Jim wouldn’t dignify the thing with an answer, but his anger festered. Eddie Van Halen’s “Eruption” spilled from the speakers nice and loud, so he rolled down the windows for all those wretched to hear: his people. As he neared the address, he allowed himself to fantasize about the money: the good life; a nice, fucking green lawn; not being one of those wretched any longer. But it was likely all bullshit, one more bit of torment for good, old Jim. He turned into the industrial park. It was 3:00 AM and quiet as a tomb. Two men exited the warehouse and walked toward him. One wore a suit that looked so expensive, it likely cost more than Jim’s house. The other sported a white button-up and jeans. Jim finished the backing maneuver and hopped down.

“Mister Hanson, thank you for making good time,” the button-up said.

“I had some motivation.”

The one in the expensive suit nodded. “Ah. Our apologies then. For your discretion in this matter, you’ll find a handsome bonus included—”

The man became distracted, his eyes shooting upward as if having a seizure.

“I see you’ve made a deal with our business partner. If you’ll come this way, we’ll unlock the trailer.”

Jim scoffed. “You’re going to pay me fifty million just to look inside? Bull and shit. I don’t need it, thanks, I’ll pass.”

The man stopped and turned on his heels. “You’ve made a deal, sir. Break your contract and there will be consequences.”

The button-up, now turned ashen-faced, scurried inside.

“Please,” the suit said. “Follow me.”

Jim followed, feeling that presence inside him burst with what might be called joy if joy could be dipped in shit and still called joy. Inside the building, large tanks filled the space. The button-up already stood with the padlock in his hands and the trailer door latch undone. When Jim walked up, the other two men stood to the side and turned their heads.

“Open it,” the suit said.

Jim moved as if programmed: bend, pull open doors, peer inside.

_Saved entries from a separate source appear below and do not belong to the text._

(* ===== verification/TraderDesk.v ===== *)
(** * A risk-gated trader at its exchange

    [TraderRiskGatedOms] with the venue of Venue.v on the other end, the
    requests on their way up and the reports on their way down.  Seeding
    funds both sides, as the applications do.  Forgetting the gate gives a
    run of OmsDesk.v's desk ([trader_desk]); the tracker, once the reports on
    their way are handled, is the ledger's account ([trader_follows]). *)
From S2P Require Import Prelude Types Pipeline TickLadder SideIndex PriceQueues MatchingBook BookSpec MatchingEngine EngineSpec EngineProcess EngineRefinement EngineFacts MapSums Ledger LedgerSpec LedgerSim LedgerSolvent LedgerMatch Risk Venue OrderEntryCodec GatewayReports Oms OmsMirror OmsDesk Positions TraderRisk FillReports.

Implicit Types (om : gmap ClientOrderId ClientOrder) (m : gmap HoldKey Hold).

(** Whose action it is. *)
Definition acts_for (b : Action) : AccountId :=
  match b with SeedCash acc _ => acc | SeedPosition acc _ _ => acc | Submit c => command_account c end.

Section Trader.
Context {X : Type} (extra : option (X -> PositionTracker.t -> Fill -> X)).

Definition gate_request (g : TraderRiskGatedOms X) (sent : bool) (r : Request) : TraderRiskGatedOms X * list OmsOutput :=
  match r with
  | RqSubmit i s p q ty tif => (TraderRisk.submit_new_order extra g sent i s p q ty tif).1
  | RqCancel id => (TraderRisk.cancel_order extra g sent id).1
  | RqReplace id p q => (TraderRisk.replace_order extra g sent id p q).1
  end.

Record Trader := {
  tr_gate : TraderRiskGatedOms X;
  tr_up : list OrderEntry.Message;
  tr_engine : MatchingEngine MatchingBook;
  tr_ledger : Ledger;
  tr_down : list OrderEntry.Message;
}.
Definition desk_of (t : Trader) : Desk :=
  {| dk_oms := tg_oms (tr_gate t); dk_up := tr_up t; dk_engine := tr_engine t; dk_ledger := tr_ledger t; dk_down := tr_down t |}.

Inductive trader_reach (universe : list InstrumentId) (expected : Z) (limits : RiskLimits) (own : TraderRiskLimits)
    (observer : X) (a : AccountId) : Trader -> Z -> Z -> Prop :=
| tr_new : trader_reach universe expected limits own observer a
    {| tr_gate := TraderRiskGatedOms_new a own observer; tr_up := []; tr_engine := MatchingEngine_new universe expected;
       tr_ledger := Ledger_new; tr_down := [] |} 0 0
| tr_seed_cash g up e lg down cash units amount e' lg' evs :
    trader_reach universe expected limits own observer a
      {| tr_gate := g; tr_up := up; tr_engine := e; tr_ledger := lg; tr_down := down |} cash units ->
    act_ok e cash units (SeedCash a amount) -> act limits e lg (SeedCash a amount) = Some (e', lg', evs) ->
    trader_reach universe expected limits own observer a
      {| tr_gate := TraderRisk.deposit_cash g amount; tr_up := up; tr_engine := e'; tr_ledger := lg'; tr_down := down |}
      (cash + amount) units
| tr_seed_position g up e lg down cash units i amount e' lg' evs :
    trader_reach universe expected limits own observer a
      {| tr_gate := g; tr_up := up; tr_engine := e; tr_ledger := lg; tr_down := down |} cash units ->
    act_ok e cash units (SeedPosition a i amount) -> act limits e lg (SeedPosition a i amount) = Some (e', lg', evs) ->
    trader_reach universe expected limits own observer a
      {| tr_gate := TraderRisk.deposit_position g i amount; tr_up := up; tr_engine := e'; tr_ledger := lg'; tr_down := down |}
      cash (units + amount)
| tr_request g up e lg down cash units sent r g' out :
    trader_reach universe expected limits own observer a
      {| tr_gate := g; tr_up := up; tr_engine := e; tr_ledger := lg; tr_down := down |} cash units ->
    oms_next_client_order_id (tg_oms g) < two64 - 1 -> gate_request g sent r = (g', out) ->
    trader_reach universe expected limits own observer a
      {| tr_gate := g'; tr_up := up ++ sent_messages sent out; tr_engine := e; tr_ledger := lg; tr_down := down |} cash units
| tr_exchange g message up e lg down cash units cmd n e' lg' evs :
    trader_reach universe expected limits own observer a
      {| tr_gate := g; tr_up := message :: up; tr_engine := e; tr_ledger := lg; tr_down := down |} cash units ->
    to_command message = Some cmd -> act_ok e cash units (Submit (set_command_sequence n cmd)) ->
    act limits e lg (Submit (set_command_sequence n cmd)) = Some (e', lg', evs) ->
    trader_reach universe expected limits own observer a
      {| tr_gate := g; tr_up := up; tr_engine := e'; tr_ledger := lg'; tr_down := down ++ reports_to a evs |} cash units
| tr_lost g message up e lg down cash units :
    trader_reach universe expected limits own observer a
      {| tr_gate := g; tr_up := message :: up; tr_engine := e; tr_ledger := lg; tr_down := down |} cash units ->
    trader_reach universe expected limits own observer a
      {| tr_gate := g; tr_up := up; tr_engine := e; tr_ledger := lg; tr_down := down |} cash units
| tr_other g up e lg down cash units b e' lg' evs :
    trader_reach universe expected limits own observer a
      {| tr_gate := g; tr_up := up; tr_engine := e; tr_ledger := lg; tr_down := down |} cash units ->
    act_ok e cash units b -> acts_for b <> a -> act limits e lg b = Some (e', lg', evs) ->
    trader_reach universe expected limits own observer a
      {| tr_gate := g; tr_up := up; tr_engine := e'; tr_ledger := lg'; tr_down := down ++ reports_to a evs |}
      (cash + cash_in b) (units + units_in b)
| tr_handle g up e lg message down cash units :
    trader_reach universe expected limits own observer a
      {| tr_gate := g; tr_up := up; tr_engine := e; tr_ledger := lg; tr_down := message :: down |} cash units ->
    trader_reach universe expected limits own observer a
      {| tr_gate := (TraderRisk.handle_message extra g message).1; tr_up := up; tr_engine := e; tr_ledger := lg; tr_down := down |}
      cash units.
(** The books list exactly these orders. *)
Definition lists_exactly (bm : BookManager) (open : list OpenOrder) : Prop :=
  forall i id, (exists s, id ∈ OrderBook.ov_order_id <$> OrderBook.all_orders (manager_book_for bm i) s) <->
    {| op_instrument_id := i; op_order_id := id |} ∈ open.
Definition no_failure (n : nat) (stats : ReplayStats) : Prop :=
  rs_messages_processed stats = Z.of_nat n /\ rs_decode_failures stats = 0 /\ rs_sequence_failures stats = 0 /\ rs_book_errors stats = 0.
Lemma shown bm evs open : books_rep bm (spec_feed ∅ evs).1 -> mirrors_open (spec_feed ∅ evs).1 open -> lists_exactly bm open.
Proof.
  intros Hb Hm i id. rewrite <- (Hm i id). unfold holds. destruct (Hb i) as [_ Ho]. split; intros [s Hs]; exists s; [by rewrite <- Ho|by rewrite Ho].
Qed.
Lemma clean_run n o : Z.of_nat n < two64 -> grown n 0 ReplayOutcome_new o -> rp_stopped_early o = false /\ no_failure n (rp_stats o).
Proof.
  intros Hn (G1 & G2 & G3 & _ & G5 & G6). split; [done|]. unfold no_failure. rewrite G2, G3, G5, G6. cbn. rewrite Z.add_0_l, u64_small by lia. done.
Qed.
Lemma replay_generated instruments fs options ns path g evs : generated instruments (List.length evs) g evs -> Z.of_nat (List.length evs) <= 2 ^ 50 ->
  fs path = Some (gn_file g) -> exists o, run_replay fs ns path options = Some o /\ rp_stopped_early o = false /\
    no_failure (List.length evs) (rp_stats o) /\ lists_exactly (rp_books o) (gn_open_orders g).
Proof.
  intros Hg Hn Hf. rewrite (ge_file _ _ _ _ Hg) in Hf.
  destruct (replay_in_order fs options ns path evs 1 Hf (ge_wf _ _ _ _ Hg) (ge_numbered _ _ _ _ Hg)) as (o & Hr & Hb & G); [lia|lia|].
  rewrite (ge_errors _ _ _ _ Hg) in G. destruct (clean_run (List.length evs) _ ltac:(lia) G) as [C1 C2].
  eexists. split; [exact Hr|]. split; [done|]. split; [done|]. apply (shown _ evs); [done|apply (ge_books _ _ _ _ Hg)].
Qed.
Lemma receive_sent instruments fs takes batch_size s batches g evs : 1 <= batch_size <= Packet.MAX_FRAMES_PER_DATAGRAM ->
  generated instruments (List.length evs) g evs -> Z.of_nat (List.length evs) <= 2 ^ 50 ->
  sending takes batch_size s evs batches -> sn_batch s = [] -> (forall d, takes d = true) ->
  exists fd notes, receive_batch fs FeedSubscriberOptions_replay FeedSubscriber_new (sn_sent s) = Some (fd, notes) /\ notes.*1 = evs /\
    fd_packet_errors fd = 0 /\ no_failure (List.length evs) (rp_stats (fd_outcome fd)) /\
    lists_exactly (rp_books (fd_outcome fd)) (gn_open_orders g).
Proof.
  intros Hbs Hg Hn [H1 _ H3 H4 _ _ _ _] He Ht. rewrite He, app_nil_r in H1.
  assert (Hall : filter (fun b => takes (Packet.pack_frames b.1 b.2) = true) batches = batches).
  { clear - Ht. induction batches as [|b l IH]; [done|]. rewrite filter_cons, decide_True by apply Ht. by rewrite IH. }
  rewrite H4, Hall. unfold receive_batch. rewrite receive_packed by done. rewrite H1. set (fd0 := {| fd_validator := _ |}).
  destruct (receive_in_order fs evs (ge_wf _ _ _ _ Hg) 1 fd0 ∅ (ge_numbered _ _ _ _ Hg)) as (fd & notes & Hr & R1 & R2 & R3 & R4);
    [lia|lia|by left|apply new_books_rep|by split; split|].
  rewrite (ge_errors _ _ _ _ Hg) in R3. destruct (clean_run (List.length evs) _ ltac:(lia) R3) as [_ C2].
  exists fd, notes. split; [exact Hr|]. split; [done|]. split; [done|]. split; [done|].
  apply (shown _ evs); [done|apply (ge_books _ _ _ _ Hg)].
Qed.
End FeedTools.
(** ** apps/market_simulator: its participants and configurations *)
Module Simulator.
Import HostAndNumbers SimulatorArgs.
(** What the strategies are configured with. *)
Definition walk_config (a : Args SimulatorArgs.Number) : ReferencePriceWalkConfig :=
  {| rw_initial_price := number a InitialPrice; rw_step_size := number a WalkStep;
     rw_min_price := Z.quot (number a InitialPrice) 2; rw_max_price := Z.quot (s64 (number a InitialPrice * 3)) 2 |}.
Definition mm_config (a : Args SimulatorArgs.Number) : LadderMarketMakerConfig :=
  {| lm_instrument_id := number a InstrumentIdOf; lm_levels_per_side := Z.to_nat (number a MmLevels); lm_half_spread := number a MmHalfSpread;
     lm_level_spacing := number a MmLevelSpacing; lm_quote_size := number a MmQuoteSize; lm_max_position := number a MmMaxPosition;
     lm_requote_threshold := number a WalkStep |}.
Definition momentum_config (a : Args SimulatorArgs.Number) : MomentumStrategyConfig :=
  {| ms_instrument_id := number a InstrumentIdOf; ms_lookback := number a MomentumLookback; ms_entry_threshold := number a MomentumThreshold;
     ms_trade_size := number a MomentumTradeSize; ms_max_position := number a MomentumMaxPosition; ms_cross_slack := number a WalkStep;
     ms_cooldown_updates := number a MomentumCooldown |}.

Ah, there you are. Of course, a face befitting the forgotten. Gaze at me, driver, and behold the terrors of the cosmos.

The first thing Jim saw was an enormous butterfly built of dazzling colors. This morphed into a gray moth with concentric circles growing smaller on its wings. Then, it morphed again into a dark purple iris, its petals parting like lips, only to become something writhing, a squid with innumerable tentacles and a gaping maw, a vertical slit lined with razor teeth. As the lips spread open, deep in that slit a light grew, and he was hit with the sensation of an intense orgasm. This was a view of creation, both the birth and death of existence, of the universe. Jim moaned in pain and ecstasy. When he came out of the spasm, the button-up slammed the doors shut and reached a hand to help Jim off the ground.

“Your money will be provided by the end of the day,” the suit said, still facing the other way. “Thank you, Mister Hanson.”

The button-up shut the trailer doors with his eyes closed.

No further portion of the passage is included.